Day 18: Wandering Kagoshima
After the late night out with the distillers the night before I called for a late check-out at the hotel, feeling absolutely decadent in sleeping until after 10am after all the 5am and 6am mornings. It was well worth the $20 surcharge. I had nothing to do on this Sunday since Tekkan-san had planned a holiday for the entire distillery and he was spending the day with his family.
On my previous visit to Kagoshima in the summer of 2012, I had not done any sightseeing, instead just nonstop distillery tours during the day and izakaya visits at night. I managed to go three days in Kagoshima without even seeing Sakurajima, the volcano that looms over the city from across the bay. I’d already remedied that on previous days, but decided to stroll aimlessly around the city to see what it was like.
“Breakfast” consisted of a hamburg steak at Yatai Mura, the “village” of yatai that is a short walk from the train station. I was tempted to get a beer or shochu with my lunch but thought better of it. I hadn’t even had coffee yet.
After finding coffee back in Amu Plaza (the shopping mall attached to the train station), I discovered a small municipal park that boasts being the site of the home of Saigo Takamori, “the last samurai” who lead the samurai rebellion that brought Japan into the modern age. He also features on the bottle of Satsuma Godai, which reputedly was his favorite shochu (but other shochu distillers make similar claims – I think the man just loved his shochu). The park was overrun with what looked like a family festival. Big groups of relatives playing games like 3 legged races (except it was 3 people tied together running on 4 legs), a rope making competition, and who knows what else. They seemed to be having fun. I enjoyed the show from the shade of a nearby tree.
Finally, I worked up the energy to take the city tram on a short trek to Dolphin Port to see live Mahi Mahi swimming near the shore. Along their large outdoor tank there were floating rocks. These must have come from Sakurajjima, but it was fascinating to find a rock, feel how light it was, toss it into the water, and see it just bob on the surface instead of sink to the bottom. From the Dolphin Port shopping area there was a lovely view of Sakurajima and the bay. Surprisingly, I never thought to take a photo. All in all a nice way to spend a Sunday afternoon.
Tekkan-san and his family picked me up for dinner. We went to their favorite “western” restaurant where we ate Japanese versions of American food. He went for the hamburg steak, but since I’d had that for lunch I went for the katsu (fried pork cutlet).

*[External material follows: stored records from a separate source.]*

(** * The TFLite jacdac host service of pxt-tensorflow (tfjacdac.ts)

    A shallow embedding of [Collector] and [TFLiteHost] and of the
    runtime interfaces they call, followed by the properties the
    specification states about them.

    Numbers.  TypeScript numbers that carry byte counts, offsets,
    timestamps and sample counts are integers here ([Z]); the places
    where the source truncates to 32 bits ([>>], [<<], [&],
    [Math.idiv]) are written out with [toInt32].  The collector's
    multiplier is a power of two and its products with 32-bit integers
    are exact in double precision, so they are exact rationals ([Q]).
    The IEEE-754 binary32 encoding used by [NumberFormat.Float32LE] is a
    parameter of the development ([float32Bits]).

    Diagnostics ([console.log], [control.dmesgValue]) have no effect on
    the state of the service and are left out. *)

From Stdlib Require Import ZArith QArith Qpower List String Bool Lia.
From stdpp Require Import base list.
Import ListNotations.

Local Open Scope Z_scope.

(** ** 32-bit integer operators of the language *)

Definition toInt32 (x : Z) : Z := (x + 2^31) mod 2^32 - 2^31.

(** [x >> n] *)
Definition sar (x n : Z) : Z := Z.shiftr (toInt32 x) n.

It turns out the chef is a huge fan of Yamato Zakura shochu so when he realized the toji was in the house he came out to say hello. Tekkan-san was humbled by the attention, because he and his family love the food at this restaurant. The chef sent out some enormous oysters as a gift to the table. These were easily the biggest oyters I’ve ever seen. They were steamed and buttery and delicious.
Spending time with Tekkan-san and his family had really given me an appreciation for the Japanese family. His wife keeps an efficient home and dotes over their two lovely children. The children themselves behave much like I’d imagine children anywhere behave, and yet they will eat just about anything put in front of them. I don’t know if this is typical of all Japanese children, but none of the food fussiness I’ve seen with American kids exists in these two. Sure they have their favorites, but if something is put in front of them they’ll eat it. Nothing quite like seeing a 3 year old eat jelly fish without complaint.
Back to work tomorrow.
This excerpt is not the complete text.